++++ Information provided

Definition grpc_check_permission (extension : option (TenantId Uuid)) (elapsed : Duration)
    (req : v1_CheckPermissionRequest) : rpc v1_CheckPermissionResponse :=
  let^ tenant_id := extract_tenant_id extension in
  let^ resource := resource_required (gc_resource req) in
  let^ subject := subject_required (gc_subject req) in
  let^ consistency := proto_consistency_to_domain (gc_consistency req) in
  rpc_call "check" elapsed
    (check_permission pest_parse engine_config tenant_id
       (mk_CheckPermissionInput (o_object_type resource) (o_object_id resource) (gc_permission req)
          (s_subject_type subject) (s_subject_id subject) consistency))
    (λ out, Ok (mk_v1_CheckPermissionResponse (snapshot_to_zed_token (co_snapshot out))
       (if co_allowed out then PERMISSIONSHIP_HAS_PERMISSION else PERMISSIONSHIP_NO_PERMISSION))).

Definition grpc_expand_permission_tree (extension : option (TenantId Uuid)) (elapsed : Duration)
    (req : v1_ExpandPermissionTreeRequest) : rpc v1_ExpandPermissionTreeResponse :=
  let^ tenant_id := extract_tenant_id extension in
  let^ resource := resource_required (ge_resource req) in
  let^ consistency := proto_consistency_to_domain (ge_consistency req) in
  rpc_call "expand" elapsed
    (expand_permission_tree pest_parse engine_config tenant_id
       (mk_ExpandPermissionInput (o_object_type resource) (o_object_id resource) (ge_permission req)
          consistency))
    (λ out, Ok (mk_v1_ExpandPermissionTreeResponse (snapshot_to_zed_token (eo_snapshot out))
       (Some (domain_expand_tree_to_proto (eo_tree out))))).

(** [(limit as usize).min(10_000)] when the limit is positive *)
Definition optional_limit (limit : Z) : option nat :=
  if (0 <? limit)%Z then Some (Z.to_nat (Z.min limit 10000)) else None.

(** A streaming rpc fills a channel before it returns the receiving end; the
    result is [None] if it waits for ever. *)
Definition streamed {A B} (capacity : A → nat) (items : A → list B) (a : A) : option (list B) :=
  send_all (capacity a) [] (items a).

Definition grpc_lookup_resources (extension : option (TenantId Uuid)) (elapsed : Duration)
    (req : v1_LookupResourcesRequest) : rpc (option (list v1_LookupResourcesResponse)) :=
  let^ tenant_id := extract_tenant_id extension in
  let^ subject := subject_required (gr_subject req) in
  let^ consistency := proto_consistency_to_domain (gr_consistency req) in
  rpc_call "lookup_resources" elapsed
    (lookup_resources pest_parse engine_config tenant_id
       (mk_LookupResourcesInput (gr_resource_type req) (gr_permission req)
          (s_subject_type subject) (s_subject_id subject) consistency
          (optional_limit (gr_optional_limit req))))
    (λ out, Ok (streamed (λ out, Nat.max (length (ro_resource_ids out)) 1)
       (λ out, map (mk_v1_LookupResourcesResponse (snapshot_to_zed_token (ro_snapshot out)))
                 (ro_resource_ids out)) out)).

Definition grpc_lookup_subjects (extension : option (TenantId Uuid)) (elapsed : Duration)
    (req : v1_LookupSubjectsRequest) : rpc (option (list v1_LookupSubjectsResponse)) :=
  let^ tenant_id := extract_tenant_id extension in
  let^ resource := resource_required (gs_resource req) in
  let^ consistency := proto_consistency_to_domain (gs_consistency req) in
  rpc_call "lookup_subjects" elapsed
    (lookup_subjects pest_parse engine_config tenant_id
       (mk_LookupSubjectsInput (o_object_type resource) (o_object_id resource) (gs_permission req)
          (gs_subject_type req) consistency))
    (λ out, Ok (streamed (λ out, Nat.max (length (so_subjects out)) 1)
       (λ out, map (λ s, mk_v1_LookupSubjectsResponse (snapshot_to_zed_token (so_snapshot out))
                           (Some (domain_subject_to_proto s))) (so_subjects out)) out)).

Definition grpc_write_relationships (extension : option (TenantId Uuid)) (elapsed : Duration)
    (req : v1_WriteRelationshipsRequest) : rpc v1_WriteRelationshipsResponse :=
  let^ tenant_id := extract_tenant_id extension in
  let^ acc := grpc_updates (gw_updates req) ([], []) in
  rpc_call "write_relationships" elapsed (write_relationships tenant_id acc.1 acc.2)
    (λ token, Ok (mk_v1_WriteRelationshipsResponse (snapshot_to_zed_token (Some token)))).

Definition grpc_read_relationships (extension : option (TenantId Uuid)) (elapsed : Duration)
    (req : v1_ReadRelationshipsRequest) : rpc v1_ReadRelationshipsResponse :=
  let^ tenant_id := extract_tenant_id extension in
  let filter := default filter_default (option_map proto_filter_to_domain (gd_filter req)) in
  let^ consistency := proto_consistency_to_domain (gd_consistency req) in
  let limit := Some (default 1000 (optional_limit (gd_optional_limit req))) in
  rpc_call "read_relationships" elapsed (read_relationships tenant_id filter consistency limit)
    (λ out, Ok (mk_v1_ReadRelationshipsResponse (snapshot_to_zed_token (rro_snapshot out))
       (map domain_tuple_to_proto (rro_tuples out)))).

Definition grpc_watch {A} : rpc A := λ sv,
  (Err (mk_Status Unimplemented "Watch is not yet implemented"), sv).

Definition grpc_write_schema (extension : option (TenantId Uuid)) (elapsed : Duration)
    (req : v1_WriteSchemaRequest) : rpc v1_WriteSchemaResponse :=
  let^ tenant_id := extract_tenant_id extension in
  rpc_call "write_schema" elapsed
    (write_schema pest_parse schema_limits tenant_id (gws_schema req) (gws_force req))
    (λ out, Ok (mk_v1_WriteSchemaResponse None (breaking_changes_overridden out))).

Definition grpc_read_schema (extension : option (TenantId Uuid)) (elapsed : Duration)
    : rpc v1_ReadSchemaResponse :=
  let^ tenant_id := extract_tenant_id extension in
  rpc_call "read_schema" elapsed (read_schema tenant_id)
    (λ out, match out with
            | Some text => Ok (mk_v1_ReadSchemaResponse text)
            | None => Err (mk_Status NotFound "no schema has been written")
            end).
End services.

++++++++
++++ Information provided

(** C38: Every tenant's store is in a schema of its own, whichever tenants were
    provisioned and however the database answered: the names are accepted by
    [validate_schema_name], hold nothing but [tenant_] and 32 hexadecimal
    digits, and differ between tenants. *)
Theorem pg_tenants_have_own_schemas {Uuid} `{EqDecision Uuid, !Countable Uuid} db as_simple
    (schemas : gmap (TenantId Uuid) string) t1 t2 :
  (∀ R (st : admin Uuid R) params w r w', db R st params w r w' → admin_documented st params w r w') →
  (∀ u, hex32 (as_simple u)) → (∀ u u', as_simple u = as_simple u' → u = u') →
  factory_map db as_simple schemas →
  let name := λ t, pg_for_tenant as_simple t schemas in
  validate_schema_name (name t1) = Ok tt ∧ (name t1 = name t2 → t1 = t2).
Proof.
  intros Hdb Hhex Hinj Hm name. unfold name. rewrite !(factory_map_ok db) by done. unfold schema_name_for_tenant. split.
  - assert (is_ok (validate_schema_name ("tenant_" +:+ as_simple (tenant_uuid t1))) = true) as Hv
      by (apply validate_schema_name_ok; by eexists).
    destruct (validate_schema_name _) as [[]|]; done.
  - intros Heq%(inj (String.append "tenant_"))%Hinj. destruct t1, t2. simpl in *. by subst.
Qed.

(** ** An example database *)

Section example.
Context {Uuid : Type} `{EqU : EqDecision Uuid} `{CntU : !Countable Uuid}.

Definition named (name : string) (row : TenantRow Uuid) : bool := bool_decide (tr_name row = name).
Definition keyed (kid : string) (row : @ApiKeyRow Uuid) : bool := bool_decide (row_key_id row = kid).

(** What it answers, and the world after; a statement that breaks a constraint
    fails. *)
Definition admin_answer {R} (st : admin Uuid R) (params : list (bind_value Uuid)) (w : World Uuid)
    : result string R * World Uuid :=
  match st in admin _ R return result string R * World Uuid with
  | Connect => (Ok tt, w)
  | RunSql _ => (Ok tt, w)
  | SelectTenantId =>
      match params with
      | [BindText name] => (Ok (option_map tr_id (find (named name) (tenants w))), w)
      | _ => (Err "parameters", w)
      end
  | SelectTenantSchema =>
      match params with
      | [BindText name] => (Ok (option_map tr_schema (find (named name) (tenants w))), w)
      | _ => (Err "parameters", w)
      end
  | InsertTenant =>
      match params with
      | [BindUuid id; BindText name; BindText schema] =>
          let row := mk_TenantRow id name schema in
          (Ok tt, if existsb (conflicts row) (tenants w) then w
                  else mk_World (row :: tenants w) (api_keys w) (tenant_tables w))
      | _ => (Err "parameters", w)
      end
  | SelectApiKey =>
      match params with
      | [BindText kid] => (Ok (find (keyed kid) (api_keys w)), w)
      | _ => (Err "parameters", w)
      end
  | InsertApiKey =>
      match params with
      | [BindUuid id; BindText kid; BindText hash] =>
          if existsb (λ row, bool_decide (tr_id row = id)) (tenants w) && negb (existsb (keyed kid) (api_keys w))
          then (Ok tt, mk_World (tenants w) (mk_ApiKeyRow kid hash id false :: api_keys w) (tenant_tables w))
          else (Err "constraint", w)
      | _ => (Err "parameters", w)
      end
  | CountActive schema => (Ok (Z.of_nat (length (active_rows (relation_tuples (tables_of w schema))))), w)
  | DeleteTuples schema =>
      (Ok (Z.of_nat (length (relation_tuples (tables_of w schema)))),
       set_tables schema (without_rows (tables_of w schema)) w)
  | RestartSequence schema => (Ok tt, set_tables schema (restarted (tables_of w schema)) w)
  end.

++++++++
++++ Information provided

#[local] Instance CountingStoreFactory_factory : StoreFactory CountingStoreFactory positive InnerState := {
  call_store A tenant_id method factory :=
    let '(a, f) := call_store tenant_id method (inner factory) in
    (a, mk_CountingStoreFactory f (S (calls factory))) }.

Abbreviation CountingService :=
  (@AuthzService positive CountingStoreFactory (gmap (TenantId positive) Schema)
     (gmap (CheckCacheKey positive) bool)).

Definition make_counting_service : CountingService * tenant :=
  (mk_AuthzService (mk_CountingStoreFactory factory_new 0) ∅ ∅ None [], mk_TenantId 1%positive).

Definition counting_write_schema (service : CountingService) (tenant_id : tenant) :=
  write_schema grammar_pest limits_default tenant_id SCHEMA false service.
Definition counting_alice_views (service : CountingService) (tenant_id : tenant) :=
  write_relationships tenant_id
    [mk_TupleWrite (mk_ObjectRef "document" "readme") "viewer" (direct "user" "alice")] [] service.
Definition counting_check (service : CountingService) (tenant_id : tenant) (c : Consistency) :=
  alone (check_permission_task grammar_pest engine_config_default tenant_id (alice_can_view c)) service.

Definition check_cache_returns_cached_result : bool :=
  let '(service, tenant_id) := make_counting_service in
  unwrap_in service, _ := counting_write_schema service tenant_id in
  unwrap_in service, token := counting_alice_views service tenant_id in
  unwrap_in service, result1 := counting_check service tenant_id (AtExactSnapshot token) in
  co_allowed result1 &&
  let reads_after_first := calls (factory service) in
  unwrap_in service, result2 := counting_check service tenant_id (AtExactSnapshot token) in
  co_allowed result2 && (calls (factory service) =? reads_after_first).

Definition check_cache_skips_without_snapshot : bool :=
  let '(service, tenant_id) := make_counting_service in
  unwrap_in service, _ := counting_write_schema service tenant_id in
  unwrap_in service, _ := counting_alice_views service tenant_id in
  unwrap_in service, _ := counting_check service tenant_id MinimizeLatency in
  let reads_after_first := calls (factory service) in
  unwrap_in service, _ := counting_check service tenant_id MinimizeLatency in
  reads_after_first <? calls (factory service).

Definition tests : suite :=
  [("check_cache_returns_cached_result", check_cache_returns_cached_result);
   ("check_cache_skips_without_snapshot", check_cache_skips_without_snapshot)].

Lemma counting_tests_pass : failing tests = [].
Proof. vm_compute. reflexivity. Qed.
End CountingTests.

++++++++

[Task directions] Taking the listing above as the source, transcribe only the lines starting at the line with "co_allowed result2 &&" and going through the line with "End CountingTests.", unaltered and with both ends included.

[Written answer]
  co_allowed result2 && (calls (factory service) =? reads_after_first).

Definition check_cache_skips_without_snapshot : bool :=
  let '(service, tenant_id) := make_counting_service in
  unwrap_in service, _ := counting_write_schema service tenant_id in
  unwrap_in service, _ := counting_alice_views service tenant_id in
  unwrap_in service, _ := counting_check service tenant_id MinimizeLatency in
  let reads_after_first := calls (factory service) in
  unwrap_in service, _ := counting_check service tenant_id MinimizeLatency in
  reads_after_first <? calls (factory service).

Definition tests : suite :=
  [("check_cache_returns_cached_result", check_cache_returns_cached_result);
   ("check_cache_skips_without_snapshot", check_cache_skips_without_snapshot)].

Lemma counting_tests_pass : failing tests = [].
Proof. vm_compute. reflexivity. Qed.
End CountingTests.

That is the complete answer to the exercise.